In 2002 the historic photographs were placed around the hall in time for the April centenary celebrations of the Highlands Primary School.
On the 20th March 2004 the first Highlands Art and Craft Exhibition took place with great fanfare and celebration. In 2005 extensive landscaping was carried out, with plans in mind for further improvements and outside activities. On the 5th& 6th March 2005 the second Highlands Arts Experience took place and this continued until 2014.
2005-NOWSince 2005 many more activities and social events have taken place in our community hall.
The work team from the Justice Department have been coming for the past few years, tidying up the grounds and they repainted the outside of the hall in preparation for a major event in 2018. Covid 19 stopped them from coming and we are hoping that they will soon be able to come again.
In 2018 the highlight was a huge wedding celebration, fully catered for, with an enormous marquee on the tennis court for 100+ guests with karaoke and dancing in the hall. It was a great success and enjoyed by all who attended.
In 2018 Judy Reid stepped down as President after 18 years. She had been an inspiring leader and made many significant improvements in her time as president which were greatly appreciated by the general community.
2018 is also remembered for the arrival of the dreaded termites. They have caused a great deal of expensive damage and heartache but the Flick man assures us that the problem is now solved.
For three years the hall committee provided lunches for the GT bike riders which was lots of fun. Again, Covid has stopped such events but hopefully our lives are returning to some sort of more relaxed normality.

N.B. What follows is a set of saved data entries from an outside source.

(* ===== verification/Metrics.v ===== *)
(** * Latency metrics of the clients (src/clientmetrics, src/internal/clientmetrics)

    A [Recorder] has one pair of histograms per shard; an observation is two
    atomic additions and a snapshot is a sequence of atomic loads, so a snapshot
    is taken while observations go on. *)

From stdpp Require Import base list numbers option.
From S2P Require Import Prelude.

#[local] Open Scope Z_scope.

(** ** Public types (src/clientmetrics/metrics.go) *)

Definition AcquireLatencyBucketCount : nat := 17.
Definition firstAcquireLatencyBucketExponent : Z := 17.

Record LatencyBucket := mkBucket { UpperBound : Z; bucketCount : Z }.

Record LatencyHistogram := mkLatency {
  Count : Z;
  SumMicroseconds : Z;
  Buckets : list LatencyBucket
}.

Record Snapshot := mkMetrics { Acquired : LatencyHistogram; NotAcquired : LatencyHistogram }.

Definition AcquireLatencyBucketUpperBounds : list Z :=
  (fun index : nat => Z.shiftl 1 (firstAcquireLatencyBucketExponent + Z.of_nat index)) <$>
    seq 0 AcquireLatencyBucketCount.

(** ** The recorder (src/internal/clientmetrics/recorder.go) *)

Definition recorderShardCount : nat := 64.
Definition overflowBucket : Z := Z.of_nat AcquireLatencyBucketCount.

Record latencyHistogram := mkHistogram { buckets : list Z; sumMicroseconds : Z }.
Record recorderShard := mkShard { acquired : latencyHistogram; notAcquired : latencyHistogram }.

Definition newHistogram : latencyHistogram := mkHistogram (replicate (S AcquireLatencyBucketCount) 0) 0.
Definition newRecorder : list recorderShard :=
  replicate recorderShardCount (mkShard newHistogram newHistogram).

(** [bits.Len64]. *)
Definition Len64 (n : Z) : Z := if n =? 0 then 0 else Z.log2 n + 1.

(** [Duration.Microseconds]. *)
Definition Microseconds (d : Z) : Z := Z.quot d 1000.

Definition acquireLatencyBucket (elapsed : Z) : Z :=
  let firstBucketExponent := 17 in
  if elapsed <=? Z.shiftl 1 firstBucketExponent then 0
  else Z.min (Len64 (u64 (u64 elapsed - 1)) - firstBucketExponent) overflowBucket.

Definition recorderIndex (shardKey : Z) : nat := Z.to_nat (Z.land shardKey (Z.of_nat recorderShardCount - 1)).

Definition setHistogram (was : bool) (f : latencyHistogram -> latencyHistogram) (s : recorderShard) : recorderShard :=
  if was then mkShard (f (acquired s)) (notAcquired s) else mkShard (acquired s) (f (notAcquired s)).

(** The two atomic additions of an observation. *)
Inductive recorderOp :=
  | addBucket (shardKey elapsed : Z) (was : bool)
  | addSum (shardKey elapsed : Z) (was : bool).

Definition atomicAdd (r : list recorderShard) (op : recorderOp) : list recorderShard :=
  match op with
  | addBucket shardKey elapsed was =>
      let elapsed := if elapsed <? 0 then 0 else elapsed in
      alter (setHistogram was (fun h =>
        mkHistogram (alter (fun n => u64 (n + 1)) (Z.to_nat (acquireLatencyBucket elapsed)) (buckets h))
          (sumMicroseconds h))) (recorderIndex shardKey) r
  | addSum shardKey elapsed was =>
      let elapsed := if elapsed <? 0 then 0 else elapsed in
      alter (setHistogram was (fun h =>
        mkHistogram (buckets h) (u64 (sumMicroseconds h + u64 (Microseconds elapsed))))) (recorderIndex shardKey) r
  end.

Definition ObserveAcquire (r : list recorderShard) (shardKey elapsed : Z) (was : bool) : list recorderShard :=
  foldl atomicAdd r [addBucket shardKey elapsed was; addSum shardKey elapsed was].

(** The loads of a snapshot: [mem n] is the recorder at the [n]-th load. *)
Definition memory := nat -> list recorderShard.

Definition histogramAt (mem : memory) (n shard : nat) (was : bool) : latencyHistogram :=
  match mem n !! shard with
  | Some s => if was then acquired s else notAcquired s
  | None => newHistogram
  end.

(** The body of the inner loop of [snapshotHistogram]: the number of loads so
    far, the count of the bucket and the sum. *)
Definition loadShard (mem : memory) (was : bool) (bucket : nat) (st : nat * Z * Z) (shard : nat) : nat * Z * Z :=
  let '(n, count, sum) := st in
  let count := u64 (count + default 0 (buckets (histogramAt mem n shard was) !! bucket)) in
  if decide (bucket = 0%nat) then
    (S (S n), count, u64 (sum + sumMicroseconds (histogramAt mem (S n) shard was)))
  else (S n, count, sum).

Definition loadBucket (mem : memory) (was : bool) (st : nat * Z * Z * list LatencyBucket) (bucket : nat)
    : nat * Z * Z * list LatencyBucket :=
  let '(n, cumulative, sum, out) := st in
  let '(n, count, sum) := foldl (loadShard mem was bucket) (n, 0, sum) (seq 0 recorderShardCount) in
  let cumulative := u64 (cumulative + count) in
  (n, cumulative, sum,
   if decide (bucket < AcquireLatencyBucketCount)%nat
   then out ++ [mkBucket (AcquireLatencyBucketUpperBounds !!! bucket) cumulative] else out).

(** [snapshotHistogram], with the number of the load it starts at and ends at. *)
Definition snapshotHistogram (mem : memory) (n : nat) (was : bool) : nat * LatencyHistogram :=
  let '(n, cumulative, sum, out) :=
    foldl (loadBucket mem was) (n, 0, 0, []) (seq 0 (S AcquireLatencyBucketCount)) in
  (n, mkLatency cumulative sum out).

Definition takeSnapshot (mem : memory) : Snapshot :=
  let '(n, got) := snapshotHistogram mem 0 true in
  let '(_, not) := snapshotHistogram mem n false in
  mkMetrics got not.

(** A snapshot during which nothing is observed. *)
Definition quietSnapshot (r : list recorderShard) : Snapshot := takeSnapshot (fun _ => r).

(** ** Aggregation over clients (src/cmd/redlease-load/metrics.go) *)

Definition addLoadLatencyHistogram (target source : LatencyHistogram) : LatencyHistogram :=
  mkLatency (u64 (Count target + Count source)) (u64 (SumMicroseconds target + SumMicroseconds source))
    (imap (fun index b => mkBucket (UpperBound b)
       (u64 (bucketCount b + from_option bucketCount 0 (Buckets source !! index)))) (Buckets target)).

Definition emptyLatency : LatencyHistogram :=
  mkLatency 0 0 ((fun bound => mkBucket bound 0) <$> AcquireLatencyBucketUpperBounds).

Definition aggregateLoadClientMetrics (snapshots : list Snapshot) : Snapshot :=
  foldl (fun result snapshot =>
    mkMetrics (addLoadLatencyHistogram (Acquired result) (Acquired snapshot))
      (addLoadLatencyHistogram (NotAcquired result) (NotAcquired snapshot)))
    (mkMetrics emptyLatency emptyLatency) snapshots.

Example observe_two :
  let r := ObserveAcquire (ObserveAcquire newRecorder 3 131072 true) 67 131073 true in
  (bucketCount <$> take 3 (Buckets (Acquired (quietSnapshot r))), Count (Acquired (quietSnapshot r)),
   SumMicroseconds (Acquired (quietSnapshot r)), Count (NotAcquired (quietSnapshot r))) = ([1; 2; 2], 2, 262, 0).
Proof. vm_compute. reflexivity. Qed.
(** ** Theorems *)

(** C35: a snapshot of the client metrics is consistent whatever is observed while
    it is taken. The observations go on between its loads; each of the two
    histograms has the bounds [2^17] to [2^33] ns, its buckets are cumulative and
    none exceeds the total, and every bucket, the total and the sum lie between
    the number (the microseconds) of the Acquire calls with that result, and for
    a bucket a latency up to its bound, recorded before the snapshot began and
    before it ended: with no concurrent call they are exact. *)
Theorem snapshot_consistent ops :
  (forall n, ops n `prefix_of` ops (S n)) -> Forall op_typed (ops snapshotLoads) ->
  Z.of_nat (length (ops snapshotLoads)) < 2 ^ 64 ->
  (forall was, Z.of_nat (observedSum was (ops snapshotLoads)) < 2 ^ 64) ->
  consistent true (ops 0%nat) (ops snapshotLoads) (Acquired (takeSnapshot (fun n => stateOf (ops n)))) /\
  consistent false (ops 0%nat) (ops snapshotLoads) (NotAcquired (takeSnapshot (fun n => stateOf (ops n)))).
Proof.
  intros Hg Ht Hl Hs. unfold takeSnapshot.
  assert (Hp : ops 1216%nat `prefix_of` ops snapshotLoads) by (apply ops_prefix; [done|unfold snapshotLoads; lia]).
  assert (H0 : ops 0%nat `prefix_of` ops 1216%nat) by (apply ops_prefix; [done|lia]).
  destruct (snapshotHistogram_consistent ops true 0) as (h & -> & Hh); [done|..].
  - destruct Hp as [k Hk]. rewrite Hk in Ht. by apply Forall_app in Ht as [? _].
  - pose proof (prefix_length _ _ Hp). simpl. lia.
  - pose proof (sum_list_with_prefix (fun op => match op with
      | addBucket _ _ _ => 0%nat
      | addSum _ e w => if decide (w = true) then Z.to_nat (Microseconds (clamp e)) else 0%nat end) _ _ Hp).
    specialize (Hs true). unfold observedSum in *. simpl. lia.
  - destruct (snapshotHistogram_consistent ops false 1216) as (h' & Hh' & Hc'); [done|done|done|apply Hs|].
    change (0 + 1216)%nat with 1216%nat in *. rewrite Hh'. cbn [Acquired NotAcquired]. split.
    + exact (consistent_widen true _ _ _ _ h (reflexivity _) Hp Hh).
    + exact (consistent_widen false _ _ _ _ h' H0 (reflexivity _) Hc').
Qed.

Lemma snapshot_consistent_witness :
  exists ops : nat -> list recorderOp, ops 0%nat = [] /\ (ops snapshotLoads = addBucket 1 200000 true :: []) /\
    consistent true (ops 0%nat) (ops snapshotLoads) (Acquired (takeSnapshot (fun n => stateOf (ops n)))).
Proof.
  exists (fun n => if (n <? 100)%nat then [] else addBucket 1 200000 true :: []). split_and!; [reflexivity..|].
  apply (snapshot_consistent (fun n => if (n <? 100)%nat then [] else addBucket 1 200000 true :: [])).
  - intros n. destruct (Nat.ltb_spec n 100), (Nat.ltb_spec (S n) 100); try lia; try done. apply prefix_nil.
  - repeat constructor; vm_compute; done.
  - vm_compute. done.
  - intros []; vm_compute; done.
Defined.

Lemma aggregate_fold cs : forall bacc aacc acc,
  Forall (fun '(before, after, s) =>
    consistent true before after (Acquired s) /\ consistent false before after (NotAcquired s)) cs ->
  consistent true bacc aacc (Acquired acc) -> consistent false bacc aacc (NotAcquired acc) ->
  Z.of_nat (length (aacc ++ concat ((fun c => c.1.2) <$> cs))) < 2 ^ 64 ->
  (forall was, Z.of_nat (observedSum was (aacc ++ concat ((fun c => c.1.2) <$> cs))) < 2 ^ 64) ->
  let all := foldl (fun result snapshot =>
    mkMetrics (addLoadLatencyHistogram (Acquired result) (Acquired snapshot))
      (addLoadLatencyHistogram (NotAcquired result) (NotAcquired snapshot))) acc (snd <$> cs) in
  consistent true (bacc ++ concat ((fun c => c.1.1) <$> cs)) (aacc ++ concat ((fun c => c.1.2) <$> cs)) (Acquired all) /\
  consistent false (bacc ++ concat ((fun c => c.1.1) <$> cs)) (aacc ++ concat ((fun c => c.1.2) <$> cs)) (NotAcquired all).
Proof.
  induction cs as [|[[before after] s] cs IH]; intros bacc aacc acc Hcs Ht Hf Hl Hs; simpl in *.
  { by rewrite !app_nil_r. }
  apply Forall_cons_1 in Hcs as [[Hst Hsf] Hcs]. rewrite !(app_assoc _ before), !(app_assoc _ after) in *.
  assert (Hl' : Z.of_nat (length (aacc ++ after)) < 2 ^ 64) by (rewrite length_app in Hl; lia).
  assert (Hs' : forall was, Z.of_nat (observedSum was (aacc ++ after)) < 2 ^ 64).
  { intros was. specialize (Hs was). unfold observedSum in *. rewrite sum_list_with_app in Hs. lia. }
  apply IH; [done|simpl; by apply addLoadLatencyHistogram_consistent..|done|done].
Qed.

(** The load generator's metrics aggregate its clients exactly. Each client's
    snapshot being consistent with what that client recorded before and during
    the collection, the aggregated histograms are consistent with the records of
    all clients together: the same bounds, cumulative buckets, and every value
    between the totals before and after. *)
Theorem aggregate_consistent cs :
  Forall (fun '(before, after, s) =>
    consistent true before after (Acquired s) /\ consistent false before after (NotAcquired s)) cs ->
  Z.of_nat (length (concat ((fun c => c.1.2) <$> cs))) < 2 ^ 64 ->
  (forall was, Z.of_nat (observedSum was (concat ((fun c => c.1.2) <$> cs))) < 2 ^ 64) ->
  consistent true (concat ((fun c => c.1.1) <$> cs)) (concat ((fun c => c.1.2) <$> cs))
    (Acquired (aggregateLoadClientMetrics (snd <$> cs))) /\
  consistent false (concat ((fun c => c.1.1) <$> cs)) (concat ((fun c => c.1.2) <$> cs))
    (NotAcquired (aggregateLoadClientMetrics (snd <$> cs))).
Proof.
  intros Hcs Hl Hs. unfold aggregateLoadClientMetrics.
  by apply (aggregate_fold cs [] [] (mkMetrics emptyLatency emptyLatency)); try apply emptyLatency_consistent.
Qed.
(* ===== verification/LeaseShard.v ===== *)
(** * Lease shards (src/server/state.go)

    A shard owns a map from keys to lease objects, a min-heap of the same
    objects ordered by deadline and a pool of recycled objects. The map and the
    heap share the objects, so the model keeps an explicit memory of lease
    objects: pointers are addresses into it, and writing a field through one
    pointer is seen through the other. *)

From S2P Require Import Prelude GoHeap.
From stdpp Require Import base gmap list numbers tactics.

#[local] Open Scope Z_scope.

(** [type leaseID struct]. *)
Record leaseID := LeaseID { clientID : Z; bootID : Z; leaseSeq : Z }.

#[export] Instance leaseID_eq_dec : EqDecision leaseID.
Proof. solve_decision. Defined.

(** [type lease struct]. *)
Record lease := Lease {
  l_key : Z;
  l_id : leaseID;
  l_deadline : Z;
  l_heapIndex : Z
}.

(** [lease{}], the value a recycled object is reset to. *)
Definition zeroLease : lease := Lease 0 (LeaseID 0 0 0) zeroTime 0.

Definition set_heapIndex (i : Z) (l : lease) : lease :=
  Lease (l_key l) (l_id l) (l_deadline l) i.
Definition set_deadline (d : Z) (l : lease) : lease :=
  Lease (l_key l) (l_id l) d (l_heapIndex l).

(** ** [leaseDeadlineHeap] and its [heap.Interface] methods *)

(** The slice of pointers together with the memory the pointers lead to. *)
Record leaseDeadlineHeap := DeadlineHeap {
  h_objs : gmap nat lease;
  h_slice : list nat
}.

Definition deadlineAt (h : leaseDeadlineHeap) (i : nat) : Z :=
  match h_slice h !! i with
  | Some p => from_option l_deadline zeroTime (h_objs h !! p)
  | None => zeroTime
  end.

Definition hLen (h : leaseDeadlineHeap) : nat := length (h_slice h).
(* ===== verification/Launcher.v ===== *)
(** * The launcher of a server (src/cmd/redlease-server/main.go)

    [launcherLifecycle.run] waits for the end of the process, of the metrics
    endpoint, of a slot acquisition, of the registration or of the server. With
    etcd the server runs only while the launcher holds a slot. The outcomes of the
    operating system, of the Prometheus registry and of etcd are arguments. *)

From stdpp Require Import base gmap sets list numbers.
From S2P Require Import Prelude GoHeap LeaseShard Protocol Server.

(** ** Configuration *)

(** [serverConfig]: the flags with the library's default for [MaxKeys]. *)
Definition serverConfig (configuredMaxTTLMS maxKeys shardCount : Z) (logger : option Logger) : configError + Config :=
  let maxKeys := if (maxKeys =? 0)%Z then DefaultMaxKeys else maxKeys in
  let result := mkConfig configuredMaxTTLMS maxKeys logger shardCount in
  match Validate result with
  | Some e => inl e
  | None => inr result
  end.

(** ** The metrics endpoint *)

(** The collector in the registry is named by its server. *)
Record metricsEndpoint := mkEndpoint { me_collector : option nat; me_closed : bool }.

(** [setServer], with what [Unregister] and [Register] answer; the flag is
    whether it returns an error. *)
Definition setServer (e : metricsEndpoint) (server : option nat) (unregistered registered : bool) : metricsEndpoint * bool :=
  match me_collector e with
  | Some _ =>
      if unregistered then
        match server with
        | None => (mkEndpoint None (me_closed e), false)
        | Some s => if registered then (mkEndpoint (Some s) (me_closed e), false) else (mkEndpoint None (me_closed e), true)
        end
      else (e, true)
  | None =>
      match server with
      | None => (e, false)
      | Some s => if registered then (mkEndpoint (Some s) (me_closed e), false) else (e, true)
      end
  end.

(** ** [launcherLifecycle] *)

(** The goroutine of an acquisition: it runs, has put its result into the channel
    ([None] is an error), or the result has been received. *)
Inductive acquisitionState := acqRunning | acqDone (registration : option nat) | acqReceived.

(** Servers and registrations are named by numbers; [la_openServers] and
    [la_openRegistrations] are those not yet closed. [la_acquisition] is the field
    [acquisition] (nil or not) and [la_goroutine] the goroutine behind it. *)
Record launcher := mkLauncher {
  la_ctxDone : bool;
  la_etcd : bool;
  la_metrics : option metricsEndpoint;
  la_registration : option nat;
  la_acquisition : bool;
  la_goroutine : acquisitionState;
  la_server : option nat;
  la_next : nat;
  la_openServers : gset nat;
  la_openRegistrations : gset nat
}.

Inductive launchError :=
  | errMetrics
  | errAcquire
  | errListen
  | errSetServer
  | errStop
  | errFatal.

Definition setLauncherServer (l : launcher) (metrics : option metricsEndpoint) (server : option nat) (next : nat)
    (openServers : gset nat) : launcher :=
  mkLauncher (la_ctxDone l) (la_etcd l) metrics (la_registration l) (la_acquisition l) (la_goroutine l) server next
    openServers (la_openRegistrations l).

Definition setRegistration (l : launcher) (registration : option nat) (acquisition : bool) (g : acquisitionState)
    (openRegistrations : gset nat) : launcher :=
  mkLauncher (la_ctxDone l) (la_etcd l) (la_metrics l) registration acquisition g (la_server l) (la_next l)
    (la_openServers l) openRegistrations.

(** [startServer] with whether [Listen] succeeds and what the registry answers.
    [server.New] accepts every configuration [serverConfig] returns. *)
Definition startServer (l : launcher) (listens unregistered registered : bool) : launcher * option launchError :=
  if listens then
    let s := la_next l in
    match la_metrics l with
    | None => (setLauncherServer l None (Some s) (S s) ({[s]} ∪ la_openServers l), None)
    | Some e =>
        let '(e, failed) := setServer e (Some s) unregistered registered in
        if failed : bool then
          (* the new server is closed again *)
          (setLauncherServer l (Some e) (la_server l) (S s) (la_openServers l), Some errSetServer)
        else (setLauncherServer l (Some e) (Some s) (S s) ({[s]} ∪ la_openServers l), None)
    end
  else (l, Some errListen).

(** [stopServer] with what the registry answers and whether [Server.Close] returns
    an error; the server is closed in any case. *)
Definition stopServer (l : launcher) (unregistered closeFails : bool) : launcher * option launchError :=
  match la_server l with
  | None => (l, None)
  | Some s =>
      let '(metrics, failed) :=
        match la_metrics l with
        | None => (None, false)
        | Some e => let '(e, failed) := setServer e None unregistered true in (Some e, failed)
        end in
      (setLauncherServer l metrics None (la_next l) (la_openServers l ∖ {[s]}),
       if failed || closeFails then Some errStop else None)
  end.

(** [startEtcdAcquisition] *)
Definition startEtcdAcquisition (l : launcher) : launcher :=
  setRegistration l (la_registration l) true acqRunning (la_openRegistrations l).

Definition finishAcquisition (l : launcher) (result : option nat) (listens unregistered registered : bool)
    : launcher * option launchError :=
  match result with
  | None => (setRegistration l (la_registration l) false acqReceived (la_openRegistrations l), Some errAcquire)
  | Some r =>
      startServer (setRegistration l (Some r) false acqReceived (la_openRegistrations l)) listens unregistered registered
  end.

Definition recoverRegistration (l : launcher) (unregistered closeFails : bool) : launcher * option launchError :=
  match stopServer l unregistered closeFails with
  | (l, Some e) => (l, Some e)
  | (l, None) =>
      let openRegistrations := match la_registration l with Some r => la_openRegistrations l ∖ {[r]} | None => la_openRegistrations l end in
      (startEtcdAcquisition (setRegistration l None (la_acquisition l) (la_goroutine l) openRegistrations), None)
  end.

(** [etcdAcquisition.Close], when the goroutine has ended: the registration it
    closes, if the acquisition obtained one. *)
Definition closeAcquisition (g : acquisitionState) : option nat :=
  match g with acqDone registration => registration | _ => None end.

(** [Close], when the goroutine of a pending acquisition has ended. *)
Definition closeLauncher (l : launcher) (unregistered closeFails : bool) : launcher :=
  let l := (stopServer l unregistered closeFails).1 in
  let fromAcquisition := if la_acquisition l then closeAcquisition (la_goroutine l) else None in
  let closed : gset nat :=
    match fromAcquisition with Some r => {[r]} | None => ∅ end ∪ match la_registration l with Some r => {[r]} | None => ∅ end in
  mkLauncher (la_ctxDone l) (la_etcd l) ((fun e => mkEndpoint (me_collector e) true) <$> la_metrics l) (la_registration l)
    (la_acquisition l) acqReceived (la_server l) (la_next l) (la_openServers l) (la_openRegistrations l ∖ closed).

In 2009 Drinks on the Deck began and is still going strong, and growing in numbers. Locals meet every second Friday of each month. All bring a meal to share. Approx. 25-30 people attend regularly, even in the middle of winter. It is really appreciated and enjoyed by the local community as a convivial place to get together and enjoy a meal and a catch up.
Over 100 community members get together each Christmas for the end of year breakup. It’s a wonderful venue for catching up with neighbours and other locals who you don’t meet in your day to day lives. Santa usually arrives to meet and greet the children with a small gift.
People appreciate being able to hire the hall for meetings, afternoon teas, birthdays, etc and all are impressed with the décor and the excellent condition that the hall is kept in, thanks to a caring, active hall committee.